Sosyal tarihin meseleleri hakkında konuşurken belki de en söylenilmemesi gerekenleri söylemektedir Colin Imber. Eski dönemler hakkında yeraltından çıkan bir çanaktan çömlekten yola çıkarak değerlendirilmeler, destanlardan hikâyelerden yorumlar yapılabilmekte iken iş Osmanlılara gelince kuruluşuna dair onlarca eserin göz ardı edilmesini istemektedir. ileriye dair de kesin hükümler yürütülmekte ve bu hususun sanki kapanmasını istemektedir. Şayet bir tarihçi Osmanlı devletinin kuruluşunun bir kara delik olduğunu kabul etmezse o çağdaş tarihçi de olamaz. Artık ona ne denilmesi gerekir herhalde en iyi Colin Imber bilmektedir.
Prof. Dr. ilber Ortaylı, Colin Imber’in bu fikir dahi denilemeyecek hezeyanları hakkında:
“Colin Imber’in yazdıkları falan palavradır. Karanlıkta gayet kolay kılıç salladığını veya Fransızların tabiriyle açık kapı omuzladığını görüyorsunuz. Bu anlatılanların veya nakledilenlerin hepsi yalandır, efsanedir, gerçekle ilgisi yoktur diyor. Bunu söylemek çok zordur. Çünkü gerçekle ilgisi olmadığını tespit için hakikaten gerçeği nakleden verileri bulmanız lazımdır” demektedir. (Bak. “Menkıbe”, Osmanlı Devletinin Kuruluşu Efsaneler ve Gerçekler, Ankara 1999, s.17).
Diğer taraftan Colin Imber’in Osmanlı devletinin kuruluşunu bir kara deliğe benzeterek bu konudaki yazılanları yok saymasından ve tamamen gözden düşürmesinden sonra, başkalarının harekete geçerek o kara deliği doldurmaya başladığı görülmektedir.

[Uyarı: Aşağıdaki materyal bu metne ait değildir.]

(* ===== verification/ProxyWitnesses.v ===== *)
(** * ProxyWitnesses: reports on their way to a load balancer

    A shard codec that keeps the documented lengths, an inventory codec, an HAProxy that obeys its
    Runtime API, and one small fleet whose reports are buffered, projected, fetched and programmed:
    the theorems of the reporting path applied there. *)
From Stdlib Require Import Ascii.
From stdpp Require Import pretty.
From S2P Require Import Prelude Identity Maps Releases Dataflow Telemetry Window Rollout Assign Assignment Groups.
From S2P Require Import Publication Inputs Inventory Shared Lease Publish Enroll InputData FleetReports IpAddr Backend.
From S2P Require Import HealthProxy LoadBalancers Projection Fixtures FleetFixtures ControlWitnesses RuntimeWitnesses.

#[local] Open Scope N_scope.

(** ** Parameters *)

#[local] Instance proxy_paths : ObjectPaths := {| path_from := id |}.

#[local] Instance proxy_curve : Curve := {| parse_point := λ _, Some "pinned"%string |}.

#[local] Instance proxy_json : JsonValues := {|
  JsonValue := string;
  json_is_object := λ _, true;
  json_is_exact := λ _, true;
  json_to_vec := Some;
  json_from_str := Some;
|}.

(** *** Shards: fields behind padding to the documented length *)

Definition stored_fields (s : StoredReport) : list string := [n_bits (sr_stored_at_ms s); sr_envelope s : string].

Definition header_fields (schema : N) (generation : string) (shard : nat) : list string :=
  [n_bits schema; generation; n_bits (N.of_nat shard)].

Definition header_len (schema : N) (generation : string) (shard : nat) : N :=
  if (schema =? SHARD_SCHEMA) && (str_len generation =? 32) && (shard <? 64)%nat then 82 + str_len (pretty shard)
  else fields_len (header_fields schema generation shard).

Definition entry_fields (x : string * StoredReport) : list string := x.1 :: stored_fields x.2.

Definition document_fields (d : ShardDocument StoredReport) : list string :=
  header_fields (sd_schema _ d) (sd_generation _ d) (sd_shard _ d) ++ (map_to_list (sd_reports _ d) ≫= entry_fields).

Definition padding (d : ShardDocument StoredReport) : N :=
  (header_len (sd_schema _ d) (sd_generation _ d) (sd_shard _ d)
   - fields_len (header_fields (sd_schema _ d) (sd_generation _ d) (sd_shard _ d)))
  + (N.of_nat (size (sd_reports _ d)) + (N.of_nat (size (sd_reports _ d)) - 1)).

Fixpoint unpad (s : string) : string :=
  match s with
  | String c rest => if bool_decide (c = " "%char) then unpad rest else s
  | EmptyString => EmptyString
  end.

Definition padded_to_vec (d : ShardDocument StoredReport) : string :=
  String.append (str_repeat (N.to_nat (padding d)) " ") (enc_fields (document_fields d)).

Fixpoint entries_of (fields : list string) : option (list (string * string)) :=
  match fields with
  | [] => Some []
  | node :: at_ :: envelope :: fields => entries ← entries_of fields; Some ((node, enc_fields [at_; envelope]) :: entries)
  | _ => None
  end.

Definition padded_from_slice (s : string) : option (ShardDocument string) :=
  fields ← dec_fields EmptyString (unpad s);
  match fields with
  | schema :: generation :: shard :: fields =>
      entries ← entries_of fields;
      Some (mkShardDocument _ (bits_n schema) generation (N.to_nat (bits_n shard)) (list_to_map entries))
  | _ => None
  end.

Definition stored_of_value (value : string) : option StoredReport :=
  fields ← dec_fields EmptyString value;
  match fields with
  | [at_; envelope] => Some (mkStoredReport (bits_n at_) envelope)
  | _ => None
  end.

Lemma str_len_repeat n c : str_len (str_repeat n c) = N.of_nat n.
Proof. induction n as [|n IH]; [done|]. cbn [str_repeat str_len]. rewrite IH. lia. Qed.

Lemma unpad_padding n s : unpad (String.append (str_repeat n " ") s) = unpad s.
Proof. induction n as [|n IH]; [done|]. simpl. exact IH. Qed.

Lemma unpad_enc_fields l : unpad (enc_fields l) = enc_fields l.
Proof. destruct l as [|[|c s] l]; done. Qed.

Lemma entries_of_fields (l : list (string * StoredReport)) :
  entries_of (l ≫= entry_fields) = Some ((λ x, (x.1, enc_fields (stored_fields x.2))) <$> l).
Proof.
  induction l as [|[node s] l IH]; [done|]. rewrite bind_cons. cbn [entry_fields stored_fields app entries_of fst snd].
  rewrite IH. done.
Qed.

Lemma stored_value s : stored_of_value (enc_fields (stored_fields s)) = Some s.
Proof. unfold stored_of_value. rewrite dec_enc_fields. simpl. rewrite bits_n_bits. by destruct s. Qed.

Lemma fields_len_app l k : fields_len (l ++ k) = fields_len l + fields_len k.
Proof. induction l as [|x l IH]; [done|]. cbn [app fields_len]. rewrite IH. lia. Qed.

Lemma padded_len d : str_len (padded_to_vec d)
  = header_len (sd_schema _ d) (sd_generation _ d) (sd_shard _ d)
    + map_fold (λ node stored n, str_len (enc_field node) + 1 + str_len (enc_fields (stored_fields stored)) + n) 0 (sd_reports _ d)
    + (N.of_nat (size (sd_reports _ d)) - 1).
Proof.
  unfold padded_to_vec. rewrite str_len_app, str_len_repeat, enc_fields_len. unfold document_fields, padding. rewrite fields_len_app.
  assert (fields_len (header_fields (sd_schema _ d) (sd_generation _ d) (sd_shard _ d))
    ≤ header_len (sd_schema _ d) (sd_generation _ d) (sd_shard _ d)) as Hle.
  { unfold header_len. destruct (_ && _) eqn:Hc; [|done]. rewrite !andb_true_iff in Hc. destruct Hc as [[Hs%N.eqb_eq Hg%N.eqb_eq] Hn%Nat.ltb_lt].
    rewrite Hs. cbn [header_fields fields_len]. pose proof (n_bits_len (N.of_nat (sd_shard _ d)) 6 ltac:(lia) ltac:(lia)).
    change (str_len (n_bits SHARD_SCHEMA)) with 0%N. lia. }
  assert (map_fold (λ node stored n, str_len (enc_field node) + 1 + str_len (enc_fields (stored_fields stored)) + n) 0 (sd_reports _ d)
    = fields_len (map_to_list (sd_reports _ d) ≫= entry_fields) + N.of_nat (size (sd_reports _ d))) as ->; [|lia].
  rewrite map_fold_foldr. rewrite <- length_map_to_list. clear. induction (map_to_list (sd_reports _ d)) as [|[node s] l IH]; [done|].
  rewrite bind_cons, fields_len_app. cbn [foldr length uncurry]. rewrite IH, enc_field_len, enc_fields_len.
  cbn [entry_fields fst snd fields_len]. lia.
Qed.

#[local] Instance FleetIndex_serde : Serde FleetIndex.
Proof.
  refine (fields_serde
    (λ i, [n_bits (fi_schema i); fi_generation i; n_bits (N.of_nat (fi_max_shards i));
           match fi_rebalance_to i with Some n => String "s" (n_bits (N.of_nat n)) | None => EmptyString end])
    (λ l, match l with
          | [schema; generation; shards; target] =>
              Some (mkFleetIndex (bits_n schema) generation (N.to_nat (bits_n shards))
                      match target with String _ n => Some (N.to_nat (bits_n n)) | EmptyString => None end)
          | _ => None
          end) _).
  intros [schema generation shards [target|]]; cbn; by rewrite !bits_n_bits, ?Nat2N.id.
Defined.

#[local] Instance envelope_serde : Serde Envelope.
Proof. refine {| to_vec := λ e : string, Some e; from_slice := λ s : string, Some s |}. by intros t b [= <-]. Defined.

#[local] Instance padded_json : FleetJson.
Proof.
  refine {|
    key_to_vec := enc_field;
    stored_to_vec := λ s, enc_fields (stored_fields s);
    stored_from_value := stored_of_value;
    shard_to_vec := padded_to_vec;
    shard_from_slice := padded_from_slice;
  |}.
  - intros schema generation shard reports. exists ((λ s, enc_fields (stored_fields s)) <$> reports). split.
    + unfold padded_from_slice, padded_to_vec. rewrite unpad_padding, unpad_enc_fields, dec_enc_fields.
      cbn [document_fields sd_schema sd_generation sd_shard sd_reports header_fields app mbind option_bind].
      rewrite entries_of_fields. cbn [mbind option_bind]. rewrite !bits_n_bits, Nat2N.id. do 2 f_equal.
      apply map_eq. intros node. rewrite <- (list_to_map_to_list reports) at 2. rewrite <- list_to_map_fmap. done.
    + apply map_eq. intros node. rewrite lookup_omap, lookup_fmap. destruct (reports !! node) as [s|]; [|done]. simpl. apply stored_value.
  - intros generation shard Hlen _ Hn. rewrite padded_len. cbn [sd_schema sd_generation sd_shard sd_reports].
    rewrite map_fold_empty, map_size_empty. unfold header_len. rewrite Hlen, (proj2 (Nat.ltb_lt _ _) Hn).
    change ((SHARD_SCHEMA =? SHARD_SCHEMA) && (32 =? 32) && true) with true. cbv iota. lia.
  - intros schema generation shard reports. rewrite !padded_len. cbn [sd_schema sd_generation sd_shard sd_reports].
    rewrite map_fold_empty, map_size_empty. lia.
Defined.

(** ** A fleet of two *)

Definition envelope_of (node verdict : string) : string := enc_fields [node; hex64 "a"; verdict].

Definition report_of (node : string) (stored : N) : AcceptedReport := mkAcceptedReport node (envelope_of node "healthy") stored.

Definition two_shards : FleetShardLimit := mkFleetShardLimit 2.

Definition sixteen : string := str_repeat 16 "r".

Example reports_are_accepted :
  accept_stored_report (envelope_of "n1" "healthy") "n1" 5 = Some (report_of "n1" 5)
  ∧ accept_stored_report (envelope_of "n1" "healthy") "n2" 5 = None.
Proof. by vm_compute. Qed.

(** ** The inventory *)

Definition member_fields (m : BackendInventoryMember) : string * string * string + string :=
  match m with Active node address key => inl (node, address, key) | Cordoned node => inr node end.

Definition fields_member (x : string * string * string + string) : BackendInventoryMember :=
  match x with inl (node, address, key) => Active node address key | inr node => Cordoned node end.

#[local] Instance member_countable : Countable BackendInventoryMember.
Proof. apply (inj_countable' member_fields fields_member). by intros []. Defined.

#[local] Instance shard_eq : EqDecision BackendInventoryShard.
Proof. solve_decision. Defined.

#[local] Instance shard_countable : Countable BackendInventoryShard.
Proof.
  apply (inj_countable' (λ s, (bi_version s, bi_revision s, bi_index s, bi_shards s, bi_members s))
    (λ '(a, b, c, d, e), mkBackendInventoryShard a b c d e)). by intros [].
Defined.

#[local] Instance shard_serde : Serde BackendInventoryShard.
Proof.
  refine {| to_vec := λ s, Some (bits (encode s)); from_slice := λ b, decode (unbits b) |}.
  intros s b [= <-]. by rewrite unbits_bits, decode_encode.
Defined.

#[local] Instance inventory_json : BackendJson.
Proof.
  refine {| members_to_vec := λ l, bits (encode l) |}.
  intros a b Hab. apply (inj encode). by rewrite <- (unbits_bits (encode a)), Hab, unbits_bits.
Defined.

Definition fleet_members : list BackendInventoryMember := [Active "n1" "10.0.0.1" "pinned"%string; Cordoned "n2"].

Definition fleet_shards : list BackendInventoryShard := default [] (ok_of (shard_backend_inventory fleet_members)).

(** ** The projection *)

Lemma object_key_plain relative : relative ≠ EmptyString → object_key "" relative = relative.
Proof.
  intros Hne. unfold object_key. change (trim_matches "/" "") with EmptyString. rewrite filter_cons_False by (intros Hn; by apply Hn).
  rewrite filter_cons_True by done. done.
Qed.

Lemma plain_projection_keys : projection_keys "".
Proof.
  assert (∀ l, shard_key "" l = location_object_key l) as Hk by (intros l; by apply object_key_plain).
  split; [|split].
  - intros l l' _ _. by rewrite !Hk.
  - intros l _. rewrite Hk. unfold index_key. rewrite object_key_plain by done. by intros [=].
  - by vm_compute.
Qed.

Definition accepted_fleet : BTreeMap AcceptedReport := {[ "n1"%string := report_of "n1" 5; "n2"%string := report_of "n2" 3 ]}.

Definition bare_store : shared Stored := mkShared ∅ 1 0.

Lemma bare_store_whole : whole "" bare_store.
Proof. intros index l Hv. discriminate Hv. Qed.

Şimdide Colin J. Heywood’un ifadelerine dikkat edelim.
“Getirilen öneri şu: Imber’in kara deliğini doldurabilmek için Osmanlı Devleti (ki hiç şüphesiz Anadoluluydu ve daha sonra kendini bu ortama iyice yapıştırmak için rivayetler ve efsaneler icat etti) ve Osmanlı nüvesi (ki Pontik, Anadolulu olmayan ve gayrimüslim bir kökene sahip olduğu öne sürülebilir) arasında bir ayırıma gitmek yararlı olabilir”. (Bak. “Osmanlı Devletinin Kuruluş Problemi: Yeni Hipotez Hakkında Bazı Düşünceler”, Osmanlı 1, Ankara 1999, s.144).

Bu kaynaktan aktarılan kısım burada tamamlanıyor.